● **AIM OF THE EXERCISE**
The required output is the lines below from the line containing "Definition L_DQUOTE : N" to the line containing "(** The substitutions", inclusive, retyped exactly. No other lines belong in it.

--- DATA TO EXAMINE Enclosed Below ---

(** * Logseq-to-Obsidian: a shallow embedding of the two migration scripts

    The development embeds the reference migrator ([sanitize_text_for_linking],
    [convert_logseq_properties_to_yaml], [phase_one_build_db],
    [phase_two_process_and_write]) and the alias normaliser
    ([process_markdown_file]) and states the properties of the specification
    over these definitions.

    Python [str] values are sequences of Unicode code points; they are
    modelled as [list N], one number per code point.  The identifier
    database is a [dict] used as a map ([gmap]); the [properties] dict of the
    header converter is iterated in insertion order and is therefore an
    association list.  The walk over the vault ([find_markdown_files]) and
    the batch run of the normaliser ([batch_process_vault]) are embedded over
    a tree of directories as [os.walk] lists it. *)

From Stdlib Require Import NArith String Ascii Permutation.
From stdpp Require Import gmap list.

Local Open Scope N_scope.
Local Open Scope list_scope.

(** ** Python strings *)

(** ASCII literals: one code point per character. *)
Definition lit (s : string) : list N :=
  List.map N_of_ascii (list_ascii_of_string s).

(** [Py_UNICODE_ISSPACE]: the characters removed by [str.strip()] and matched
    by [\s] in a [str] pattern. *)
Definition is_space (c : N) : bool :=
  ((0x09 <=? c) && (c <=? 0x0D)) || ((0x1C <=? c) && (c <=? 0x20))
  || (c =? 0x85) || (c =? 0xA0) || (c =? 0x1680)
  || ((0x2000 <=? c) && (c <=? 0x200A))
  || (c =? 0x2028) || (c =? 0x2029) || (c =? 0x202F) || (c =? 0x205F)
  || (c =? 0x3000).

Fixpoint lstrip (s : list N) : list N :=
  match s with
  | c :: t => if is_space c then lstrip t else s
  | [] => []
  end.

Definition rstrip (s : list N) : list N := rev (lstrip (rev s)).

(** [s.strip()] *)
Definition strip (s : list N) : list N := rstrip (lstrip s).

(** [s.startswith(p)] *)
Fixpoint startswith (p s : list N) : bool :=
  match p, s with
  | [], _ => true
  | a :: p', b :: s' => (a =? b) && startswith p' s'
  | _ :: _, [] => false
  end.

(** [sub in s] *)
Fixpoint contains (sub s : list N) : bool :=
  startswith sub s ||
  match s with
  | [] => false
  | _ :: t => contains sub t
  end.

(** [s.replace(old, new)] for a non-empty [old]: the occurrences are taken
    from the left and do not overlap.  [skip] counts the characters of a
    matched occurrence that are still to be dropped. *)
Fixpoint replace_go (old new : list N) (skip : nat) (s : list N) : list N :=
  match s with
  | [] => []
  | c :: t =>
    match skip with
    | S k => replace_go old new k t
    | O =>
      if startswith old s
      then new ++ replace_go old new (Nat.pred (length old)) t
      else c :: replace_go old new 0 t
    end
  end.

Definition replace (old new s : list N) : list N := replace_go old new 0 s.

(** [s.split(sep)] for a non-empty [sep]; [cur] is the piece being read, in
    reverse. *)
Fixpoint split_go (sep : list N) (skip : nat) (cur s : list N) : list (list N) :=
  match s with
  | [] => [rev cur]
  | c :: t =>
    match skip with
    | S k => split_go sep k cur t
    | O =>
      if startswith sep s
      then rev cur :: split_go sep (Nat.pred (length sep)) [] t
      else split_go sep 0 (c :: cur) t
    end
  end.

Definition split (sep s : list N) : list (list N) := split_go sep 0 [] s.

(** [s.split(sep, 1)]: at most one cut, at the first occurrence. *)
Fixpoint split1_go (sep cur s : list N) : list (list N) :=
  match s with
  | [] => [rev cur]
  | c :: t =>
    if startswith sep s then [rev cur; drop (length sep) s]
    else split1_go sep (c :: cur) t
  end.

Definition split1 (sep s : list N) : list (list N) := split1_go sep [] s.

(** ** The sanitiser *)

Definition STAR : N := 0x2605.          (* the star glyph *)
Definition FW_COLON : N := 0xFF1A.      (* fullwidth colon *)
Definition FW_QUESTION : N := 0xFF1F.   (* fullwidth question mark *)
Definition L_ANGLE : N := 0x3008.       (* left angle bracket glyph *)
Definition R_ANGLE : N := 0x3009.       (* right angle bracket glyph *)
Definition L_DQUOTE : N := 0x201C.      (* left double quotation mark *)
Definition FW_BAR : N := 0xFF5C.        (* fullwidth vertical line *)
Definition IDEO_COMMA : N := 0x3001.    (* ideographic comma *)

(** The ten [str.replace] calls of [sanitize_text_for_linking]. *)
Inductive rule : Set :=
| R_dstar | R_star | R_colon | R_question | R_lt | R_gt
| R_dquote | R_bar | R_backslash | R_slash.

Definition rule_old (r : rule) : list N :=
  match r with
  | R_dstar => [42; 42]
  | R_star => [42]
  | R_colon => [58]
  | R_question => [63]
  | R_lt => [60]
  | R_gt => [62]
  | R_dquote => [34]
  | R_bar => [124]
  | R_backslash => [92]
  | R_slash => [47]
  end.

Definition rule_new (r : rule) : list N :=
  match r with
  | R_dstar => [STAR]
  | R_star => [STAR]
  | R_colon => [FW_COLON]
  | R_question => [FW_QUESTION]
  | R_lt => [L_ANGLE]
  | R_gt => [R_ANGLE]
  | R_dquote => [L_DQUOTE]
  | R_bar => [FW_BAR]
  | R_backslash => [IDEO_COMMA]
  | R_slash => [45]
  end.

Definition apply_rule (r : rule) (text : list N) : list N :=
  replace (rule_old r) (rule_new r) text.

Definition sanitize_text_for_linking (text : list N) : list N :=
  let text := apply_rule R_star (apply_rule R_dstar text) in
  let text := apply_rule R_colon text in
  let text := apply_rule R_question text in
  let text := apply_rule R_gt (apply_rule R_lt text) in
  let text := apply_rule R_dquote text in
  let text := apply_rule R_bar text in
  let text := apply_rule R_backslash text in
  let text := apply_rule R_slash text in
  text.

(** The substitutions applied in an arbitrary order. *)
Definition apply_rules (order : list rule) (text : list N) : list N :=
  fold_left (fun t r => apply_rule r t) order text.

(** The order in which the source applies them. *)
Definition source_order : list rule :=
  [R_dstar; R_star; R_colon; R_question; R_lt; R_gt;
   R_dquote; R_bar; R_backslash; R_slash].

Definition rule_eqb (a b : rule) : bool :=
  match a, b with
  | R_dstar, R_dstar | R_star, R_star | R_colon, R_colon
  | R_question, R_question | R_lt, R_lt | R_gt, R_gt
  | R_dquote, R_dquote | R_bar, R_bar | R_backslash, R_backslash
  | R_slash, R_slash => true
  | _, _ => false
  end.

(** [precedes a b order]: the first [a] of [order] comes before a [b]. *)
Fixpoint precedes (a b : rule) (order : list rule) : bool :=
  match order with
  | [] => false
  | r :: q =>
    if rule_eqb r a then existsb (rule_eqb b) q
    else if rule_eqb r b then false
    else precedes a b q
  end.

(** The characters the sanitiser is meant to remove: asterisk, colon,
    question mark, less-than, greater-than, double quote, vertical bar,
    backslash and slash. *)
Definition forbidden (c : N) : bool :=
  (c =? 42) || (c =? 58) || (c =? 63) || (c =? 60) || (c =? 62)
  || (c =? 34) || (c =? 124) || (c =? 92) || (c =? 47).


(** ** The two patterns *)

Definition uuid_char (c : N) : bool :=
  ((97 <=? c) && (c <=? 102)) || ((48 <=? c) && (c <=? 57)) || (c =? 45).

(** [[a-f0-9\-]{36}] read at the start of [s]. *)
Definition uuid_at (s : list N) : option (list N) :=
  let u := take 36 s in
  if (length u =? 36)%nat && forallb uuid_char u then Some u else None.

(** [UUID_PATTERN] tried at the start of [s]: the text [id::], any white
    space, then the 36 characters.  White space and identifier characters are
    disjoint, so the greedy [\s*] never has to give a character back. *)
Definition UUID_PATTERN_at (s : list N) : option (list N) :=
  if startswith (lit "id::") s then uuid_at (lstrip (drop 4 s)) else None.

(** [UUID_PATTERN.search(line)], returning [match.group(1)]. *)
Fixpoint UUID_PATTERN_search (s : list N) : option (list N) :=
  match UUID_PATTERN_at s with
  | Some u => Some u
  | None =>
    match s with
    | [] => None
    | _ :: t => UUID_PATTERN_search t
    end
  end.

--- End of Enclosed DATA TO EXAMINE ---

● **REPLY TO THE EXERCISE**
Definition L_DQUOTE : N := 0x201C.      (* left double quotation mark *)
Definition FW_BAR : N := 0xFF5C.        (* fullwidth vertical line *)
Definition IDEO_COMMA : N := 0x3001.    (* ideographic comma *)

(** The ten [str.replace] calls of [sanitize_text_for_linking]. *)
Inductive rule : Set :=
| R_dstar | R_star | R_colon | R_question | R_lt | R_gt
| R_dquote | R_bar | R_backslash | R_slash.

Definition rule_old (r : rule) : list N :=
  match r with
  | R_dstar => [42; 42]
  | R_star => [42]
  | R_colon => [58]
  | R_question => [63]
  | R_lt => [60]
  | R_gt => [62]
  | R_dquote => [34]
  | R_bar => [124]
  | R_backslash => [92]
  | R_slash => [47]
  end.

Definition rule_new (r : rule) : list N :=
  match r with
  | R_dstar => [STAR]
  | R_star => [STAR]
  | R_colon => [FW_COLON]
  | R_question => [FW_QUESTION]
  | R_lt => [L_ANGLE]
  | R_gt => [R_ANGLE]
  | R_dquote => [L_DQUOTE]
  | R_bar => [FW_BAR]
  | R_backslash => [IDEO_COMMA]
  | R_slash => [45]
  end.

Definition apply_rule (r : rule) (text : list N) : list N :=
  replace (rule_old r) (rule_new r) text.

Definition sanitize_text_for_linking (text : list N) : list N :=
  let text := apply_rule R_star (apply_rule R_dstar text) in
  let text := apply_rule R_colon text in
  let text := apply_rule R_question text in
  let text := apply_rule R_gt (apply_rule R_lt text) in
  let text := apply_rule R_dquote text in
  let text := apply_rule R_bar text in
  let text := apply_rule R_backslash text in
  let text := apply_rule R_slash text in
  text.

(** The substitutions applied in an arbitrary order. *)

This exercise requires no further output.